I hope Ms Ingabire gets life for her revisionism. I know she cannot get death in post genocide Rwanda, that country she loves to denigrate and which her political allies brought to its knees and near disintegration in 1994.

So Patrick, in 2002, the French mobilized to deny Le Pen and extremism a firm foothold in the politics of that country.  The World applauded their courage. 

Interestingly, even those who did not feel like they had a real choice in Chirac took to the streets with banners urging France to “Vote for the crook, not the fascist.’ Jacques Chirac got 82%. That was the democratic voice of the people of France in extraordinary circumstance. 

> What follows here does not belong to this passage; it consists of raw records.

Lemma names_removelast l : names l → names (removelast l).
Proof.
  intros H. destruct (removelast_prefix l) as [r Hr]. rewrite Hr in H. now apply names_app in H.
Qed.

Lemma lex_names cs l : Forall below_root cs → names l → names (foldl lex_step l cs).
Proof.
  intros H. revert l. induction H as [|c cs Hc H IH]; intros l Hl; [done|]. cbn [foldl]. apply IH.
  destruct c; try done; cbn; [now apply names_removelast|now apply names_snoc].
Qed.

(** One step of the normalization, once the output is the path of a location. *)
Lemma normalize_steps anchor cs l :
  components anchor = [RootDir] → Forall below_root cs → names l →
  foldl (normalize_step anchor) (loc_path l) cs = loc_path (foldl lex_step l cs).
Proof.
  intros Ha H. revert l. induction H as [|c cs Hc H IH]; intros l Hl; [done|]. cbn [foldl].
  destruct c as [| | |s]; try done; cbn [normalize_step lex_step].
  - unfold path_eq. rewrite components_loc_path, Ha by done.
    destruct l as [|x l _] using rev_ind; [rewrite bool_decide_true by done; now apply (IH [])|].
    rewrite bool_decide_false by (rewrite map_app; now destruct l).
    rewrite parent_loc_path by done. rewrite removelast_last. cbn [default]. apply IH.
    now apply names_snoc in Hl.
  - rewrite push_loc_path by done. apply IH. now apply names_snoc.
Qed.

Lemma normalize_absolute_lex p :
  is_absolute p = true →
  components (normalize_absolute p) = RootDir :: map Normal (lex p) ∧ names (lex p).
Proof.
  intros Hp. pose proof (system_anchor_root p Hp) as Ha.
  destruct (components_absolute p Hp) as (cs & Ec & Hcs).
  unfold normalize_absolute, lex. rewrite Ec. cbn [foldl normalize_step lex_step].
  split; [|now apply lex_names].
  destruct cs as [|c cs]; [cbn; now rewrite Ha|].
  assert (E : system_anchor p = loc_path []) by now rewrite (system_anchor_text p (c :: cs)).
  rewrite E. rewrite (normalize_steps (loc_path []) (c :: cs) []) by done.
  apply components_loc_path. now apply lex_names.
Qed.

(** Without links a lookup ends where the text says. *)
Lemma walk_lex n mode m here segs e :
  (∀ l t, m !! l ≠ Some (Link t)) → walk n mode m here segs = Ok e →
  e = foldl lex_step here (flat_map seg_components segs).
Proof.
  intros Hno. revert here. induction segs as [|s segs IH]; intros here.
  - rewrite walk_nil. now intros [= ->].
  - rewrite walk_segment. cbn [flat_map]. rewrite foldl_app. unfold seg_components at 1.
    destruct (String.eqb s "" || _); [apply IH|]. destruct (String.eqb s ".."); [apply IH|].
    cbn [foldl lex_step].
    destruct (m !! (here ++ [s])) as [[|d|t]|] eqn:E; [apply IH| |now destruct (Hno _ _ E)|].
    + destruct segs; [|done]. now intros [= ->].
    + destruct (decide _) as [[_ ->]|]; [|done]. now intros [= ->].
Qed.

In August 2010, Rwandans mobilized to deny extremists, warmongers, genocide revisionists, negationists and deniers a foothold in the politics of the country. They also mobilized to vote into power a man they see as an embodiment of a new, confident, resurgent and unified Rwanda.

In Nyamirambo, young men and women traded in their Tupac or kabiri pece t- shirts as they are called by street touts, for Kagame is my hero ones.  President Kagame got 93% of the vote.

That is the democratic voice of the people of Rwanda in extraordinary circumstances. I think I hear you applaud their courage – maybe with a grimace on your face.  Adieu!